Stored data entries:
....
(** * vertex-test: the adaptive stepping controller of [AppComponent]

    A shallow embedding of [src/app/app.component.ts].  The component
    measures a baseline render cost over 60 frames, then adds 1000 vertices
    per frame to a test mesh until the rolling average of the frame time
    exceeds 16.67 ms.

    Conventions of the embedding:
    - a JavaScript [number] holding a time is an IEEE 754 binary64 value,
      Rocq's primitive [float]; [currentVertexCount], which only ever holds
      small integers, is a [Z];
    - the component's fields form the record [State]; every method is a
      function [State -> State]; the clock readings of [performance.now()]
      are inputs of the frame;
    - calls into the renderer, the change detector, the clipboard and the
      timers are recorded, in order, in the [trace] field;
    - [Number.prototype.toFixed] and [toLocaleString] belong to the host and
      are taken through the class [NumberFormat]; so are [Math.sin],
      [Math.cos] and [Math.acos], through the class [MathHost];
    - a [Float32Array] holds binary32 values: a store rounds the binary64
      number to the nearest of them. *)

From Stdlib Require Import List ZArith Floats Uint63 String Ascii Bool Lia.
From Stdlib Require Import QArith Qfield Reals Lra.
From Stdlib Require DecimalString.
From stdpp Require Import base list.
Import ListNotations.

Set Implicit Arguments.

(* ================================================================== *)
(** * JavaScript numbers and arrays *)

(** The arithmetic that the averaging expression uses.  The component runs
    it on binary64 values ([ieee754]); [exactQ] evaluates the same
    expression without rounding. *)
Record Arithmetic (num : Type) : Type := {
  a_zero : num;
  a_add : num -> num -> num;
  a_div : num -> num -> num;
  a_of_nat : nat -> num               (* an array length as a number *)
}.

(** An array length (below 2^32) converted to a binary64 number. *)
Definition number_of_nat (n : nat) : float :=
  PrimFloat.of_uint63 (Uint63.of_Z (Z.of_nat n)).

Definition ieee754 : Arithmetic float := {|
  a_zero := 0%float;
  a_add := PrimFloat.add;
  a_div := PrimFloat.div;
  a_of_nat := number_of_nat
|}.

Definition exactQ : Arithmetic Q := {|
  a_zero := 0%Q;
  a_add := Qplus;
  a_div := Qdiv;
  a_of_nat := fun n => inject_Z (Z.of_nat n)
|}.

(** [arr.reduce(f, init)]: with an initial value it never throws, not even
    on the empty array. *)
Definition reduce {A B : Type} (f : B -> A -> B) (init : B) (arr : list A) : B :=
  fold_left f arr init.

(** [xs.reduce((a, b) => a + b, 0) / xs.length] *)
Definition averageOver {num : Type} (A : Arithmetic num) (xs : list num) : num :=
  a_div A (reduce (a_add A) (a_zero A) xs) (a_of_nat A (List.length xs)).

Definition average : list float -> float := averageOver ieee754.

(** [a > b] on numbers. *)
Definition gt (a b : float) : bool := PrimFloat.ltb b a.

(** [arr.push(x)] and [arr.shift()]. *)
Definition push {A : Type} (x : A) (arr : list A) : list A := arr ++ [x].
Definition shift {A : Type} (arr : list A) : list A := List.tl arr.

(** [arr.pop()]: the array without its last element, and that element. *)
Definition pop {A : Type} (arr : list A) : list A * option A :=
  (List.removelast arr, List.last (List.map Some arr) None).

(** [arr.join(sep)] *)
Definition join (sep : string) (arr : list string) : string := String.concat sep arr.

Definition NL : string := String (ascii_of_nat 10) EmptyString.

(** How a JavaScript expression completes. *)
Inductive Completion (A : Type) : Type :=
| Normal (value : A)
| Throw (error : string).
Arguments Normal {A} value.
Arguments Throw {A} error.

(** The rolling-average expression of [measurePerformance] as an operation
    on a window: it completes normally for every window. *)
Definition windowMean (window : list float) : Completion float :=
  Normal (average window).

(** The host's number formatting. *)
Class NumberFormat : Type := {
  toLocaleString : Z -> string;
  toFixed : float -> nat -> string
}.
....
> **Task prompt**
Every record should be printed again exactly as it reads.

> **Solution to this problem**
(** * vertex-test: the adaptive stepping controller of [AppComponent]

    A shallow embedding of [src/app/app.component.ts].  The component
    measures a baseline render cost over 60 frames, then adds 1000 vertices
    per frame to a test mesh until the rolling average of the frame time
    exceeds 16.67 ms.

    Conventions of the embedding:
    - a JavaScript [number] holding a time is an IEEE 754 binary64 value,
      Rocq's primitive [float]; [currentVertexCount], which only ever holds
      small integers, is a [Z];
    - the component's fields form the record [State]; every method is a
      function [State -> State]; the clock readings of [performance.now()]
      are inputs of the frame;
    - calls into the renderer, the change detector, the clipboard and the
      timers are recorded, in order, in the [trace] field;
    - [Number.prototype.toFixed] and [toLocaleString] belong to the host and
      are taken through the class [NumberFormat]; so are [Math.sin],
      [Math.cos] and [Math.acos], through the class [MathHost];
    - a [Float32Array] holds binary32 values: a store rounds the binary64
      number to the nearest of them. *)

From Stdlib Require Import List ZArith Floats Uint63 String Ascii Bool Lia.
From Stdlib Require Import QArith Qfield Reals Lra.
From Stdlib Require DecimalString.
From stdpp Require Import base list.
Import ListNotations.

Set Implicit Arguments.

(* ================================================================== *)
(** * JavaScript numbers and arrays *)

(** The arithmetic that the averaging expression uses.  The component runs
    it on binary64 values ([ieee754]); [exactQ] evaluates the same
    expression without rounding. *)
Record Arithmetic (num : Type) : Type := {
  a_zero : num;
  a_add : num -> num -> num;
  a_div : num -> num -> num;
  a_of_nat : nat -> num               (* an array length as a number *)
}.

(** An array length (below 2^32) converted to a binary64 number. *)
Definition number_of_nat (n : nat) : float :=
  PrimFloat.of_uint63 (Uint63.of_Z (Z.of_nat n)).

Definition ieee754 : Arithmetic float := {|
  a_zero := 0%float;
  a_add := PrimFloat.add;
  a_div := PrimFloat.div;
  a_of_nat := number_of_nat
|}.

Definition exactQ : Arithmetic Q := {|
  a_zero := 0%Q;
  a_add := Qplus;
  a_div := Qdiv;
  a_of_nat := fun n => inject_Z (Z.of_nat n)
|}.

(** [arr.reduce(f, init)]: with an initial value it never throws, not even
    on the empty array. *)
Definition reduce {A B : Type} (f : B -> A -> B) (init : B) (arr : list A) : B :=
  fold_left f arr init.

(** [xs.reduce((a, b) => a + b, 0) / xs.length] *)
Definition averageOver {num : Type} (A : Arithmetic num) (xs : list num) : num :=
  a_div A (reduce (a_add A) (a_zero A) xs) (a_of_nat A (List.length xs)).

Definition average : list float -> float := averageOver ieee754.

(** [a > b] on numbers. *)
Definition gt (a b : float) : bool := PrimFloat.ltb b a.

(** [arr.push(x)] and [arr.shift()]. *)
Definition push {A : Type} (x : A) (arr : list A) : list A := arr ++ [x].
Definition shift {A : Type} (arr : list A) : list A := List.tl arr.

(** [arr.pop()]: the array without its last element, and that element. *)
Definition pop {A : Type} (arr : list A) : list A * option A :=
  (List.removelast arr, List.last (List.map Some arr) None).

(** [arr.join(sep)] *)
Definition join (sep : string) (arr : list string) : string := String.concat sep arr.

Definition NL : string := String (ascii_of_nat 10) EmptyString.

(** How a JavaScript expression completes. *)
Inductive Completion (A : Type) : Type :=
| Normal (value : A)
| Throw (error : string).
Arguments Normal {A} value.
Arguments Throw {A} error.

(** The rolling-average expression of [measurePerformance] as an operation
    on a window: it completes normally for every window. *)
Definition windowMean (window : list float) : Completion float :=
  Normal (average window).

(** The host's number formatting. *)
Class NumberFormat : Type := {
  toLocaleString : Z -> string;
  toFixed : float -> nat -> string
}.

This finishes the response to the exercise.